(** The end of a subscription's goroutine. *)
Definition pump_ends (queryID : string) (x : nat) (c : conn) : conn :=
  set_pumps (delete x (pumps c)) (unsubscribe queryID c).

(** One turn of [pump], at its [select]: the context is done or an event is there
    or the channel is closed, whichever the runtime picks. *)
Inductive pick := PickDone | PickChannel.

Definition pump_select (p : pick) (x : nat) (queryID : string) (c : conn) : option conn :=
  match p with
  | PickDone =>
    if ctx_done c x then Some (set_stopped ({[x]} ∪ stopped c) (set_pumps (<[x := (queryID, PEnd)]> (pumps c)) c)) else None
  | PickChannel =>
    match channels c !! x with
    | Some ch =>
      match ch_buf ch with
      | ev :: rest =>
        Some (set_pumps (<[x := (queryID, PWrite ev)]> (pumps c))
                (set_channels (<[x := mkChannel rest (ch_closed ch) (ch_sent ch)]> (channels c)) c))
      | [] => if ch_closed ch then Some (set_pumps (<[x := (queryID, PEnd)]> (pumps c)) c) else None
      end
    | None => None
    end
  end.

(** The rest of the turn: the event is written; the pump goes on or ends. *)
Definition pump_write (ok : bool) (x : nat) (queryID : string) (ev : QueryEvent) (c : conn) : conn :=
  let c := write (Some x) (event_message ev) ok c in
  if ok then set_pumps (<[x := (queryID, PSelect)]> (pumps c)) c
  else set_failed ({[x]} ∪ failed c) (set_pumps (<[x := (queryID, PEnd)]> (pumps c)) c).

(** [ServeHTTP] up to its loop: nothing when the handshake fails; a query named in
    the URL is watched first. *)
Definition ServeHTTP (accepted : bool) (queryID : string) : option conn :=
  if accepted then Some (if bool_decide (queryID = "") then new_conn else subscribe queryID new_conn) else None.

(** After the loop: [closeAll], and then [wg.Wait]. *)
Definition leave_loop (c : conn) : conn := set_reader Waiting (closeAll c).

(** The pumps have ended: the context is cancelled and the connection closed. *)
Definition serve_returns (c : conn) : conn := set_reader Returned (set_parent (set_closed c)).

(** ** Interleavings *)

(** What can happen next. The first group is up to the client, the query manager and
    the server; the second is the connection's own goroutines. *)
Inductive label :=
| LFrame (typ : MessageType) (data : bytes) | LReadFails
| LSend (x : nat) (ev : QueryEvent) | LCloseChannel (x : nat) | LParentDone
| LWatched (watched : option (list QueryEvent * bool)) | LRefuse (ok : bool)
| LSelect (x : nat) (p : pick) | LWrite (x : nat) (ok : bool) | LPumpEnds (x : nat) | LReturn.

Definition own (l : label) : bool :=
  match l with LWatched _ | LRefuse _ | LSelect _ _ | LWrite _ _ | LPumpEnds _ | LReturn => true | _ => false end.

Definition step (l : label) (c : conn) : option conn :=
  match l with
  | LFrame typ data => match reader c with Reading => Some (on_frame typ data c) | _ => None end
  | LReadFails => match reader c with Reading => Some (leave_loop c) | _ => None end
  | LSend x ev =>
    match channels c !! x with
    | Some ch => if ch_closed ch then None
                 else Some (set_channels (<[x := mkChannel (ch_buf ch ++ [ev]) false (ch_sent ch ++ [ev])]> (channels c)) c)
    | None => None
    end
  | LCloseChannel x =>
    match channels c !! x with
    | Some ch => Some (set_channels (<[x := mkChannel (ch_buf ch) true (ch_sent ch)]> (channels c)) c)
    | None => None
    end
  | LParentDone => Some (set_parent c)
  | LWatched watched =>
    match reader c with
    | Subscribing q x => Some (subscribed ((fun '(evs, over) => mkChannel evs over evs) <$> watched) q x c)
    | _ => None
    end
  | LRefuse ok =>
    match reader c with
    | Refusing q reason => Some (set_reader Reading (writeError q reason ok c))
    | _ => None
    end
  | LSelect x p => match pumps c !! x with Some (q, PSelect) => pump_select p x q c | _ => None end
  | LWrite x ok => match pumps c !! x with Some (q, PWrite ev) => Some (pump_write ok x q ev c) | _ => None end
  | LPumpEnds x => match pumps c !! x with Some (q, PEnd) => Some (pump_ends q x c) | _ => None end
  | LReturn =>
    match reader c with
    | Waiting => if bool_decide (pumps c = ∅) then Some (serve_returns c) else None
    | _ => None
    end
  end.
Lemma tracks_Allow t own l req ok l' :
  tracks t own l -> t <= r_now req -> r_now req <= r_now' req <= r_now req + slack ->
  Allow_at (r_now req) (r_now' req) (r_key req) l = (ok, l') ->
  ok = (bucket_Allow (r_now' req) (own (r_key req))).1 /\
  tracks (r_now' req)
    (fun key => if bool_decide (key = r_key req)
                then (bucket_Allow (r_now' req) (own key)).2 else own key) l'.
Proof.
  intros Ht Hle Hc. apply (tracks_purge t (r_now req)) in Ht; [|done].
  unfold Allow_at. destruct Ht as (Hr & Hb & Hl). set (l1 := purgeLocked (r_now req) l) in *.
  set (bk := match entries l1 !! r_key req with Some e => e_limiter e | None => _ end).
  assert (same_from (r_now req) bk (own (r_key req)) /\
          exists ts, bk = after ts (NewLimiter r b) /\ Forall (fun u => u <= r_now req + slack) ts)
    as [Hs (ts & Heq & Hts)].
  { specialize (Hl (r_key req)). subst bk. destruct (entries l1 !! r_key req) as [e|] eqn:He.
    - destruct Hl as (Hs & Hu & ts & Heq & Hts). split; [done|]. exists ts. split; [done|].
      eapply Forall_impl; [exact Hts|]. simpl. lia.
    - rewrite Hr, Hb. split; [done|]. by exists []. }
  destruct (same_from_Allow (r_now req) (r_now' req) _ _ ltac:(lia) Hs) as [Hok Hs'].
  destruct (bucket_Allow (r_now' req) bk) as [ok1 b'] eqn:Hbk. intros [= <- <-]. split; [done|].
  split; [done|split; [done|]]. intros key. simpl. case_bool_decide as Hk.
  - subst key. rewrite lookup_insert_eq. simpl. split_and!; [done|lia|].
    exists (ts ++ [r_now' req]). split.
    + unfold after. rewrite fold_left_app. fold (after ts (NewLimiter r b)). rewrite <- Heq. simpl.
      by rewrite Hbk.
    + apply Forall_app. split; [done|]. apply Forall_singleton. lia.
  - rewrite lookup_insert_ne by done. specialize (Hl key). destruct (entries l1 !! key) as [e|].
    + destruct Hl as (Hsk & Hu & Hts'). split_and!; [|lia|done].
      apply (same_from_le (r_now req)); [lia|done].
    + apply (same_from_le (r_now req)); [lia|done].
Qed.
********************
What is needed is an exact copy of the lines from the start of the listing through the line where "Definition pump_select (p" sits, please, both end lines included and nothing more.

> _Output of the exercise_
(** The end of a subscription's goroutine. *)
Definition pump_ends (queryID : string) (x : nat) (c : conn) : conn :=
  set_pumps (delete x (pumps c)) (unsubscribe queryID c).

(** One turn of [pump], at its [select]: the context is done or an event is there
    or the channel is closed, whichever the runtime picks. *)
Inductive pick := PickDone | PickChannel.

Definition pump_select (p : pick) (x : nat) (queryID : string) (c : conn) : option conn :=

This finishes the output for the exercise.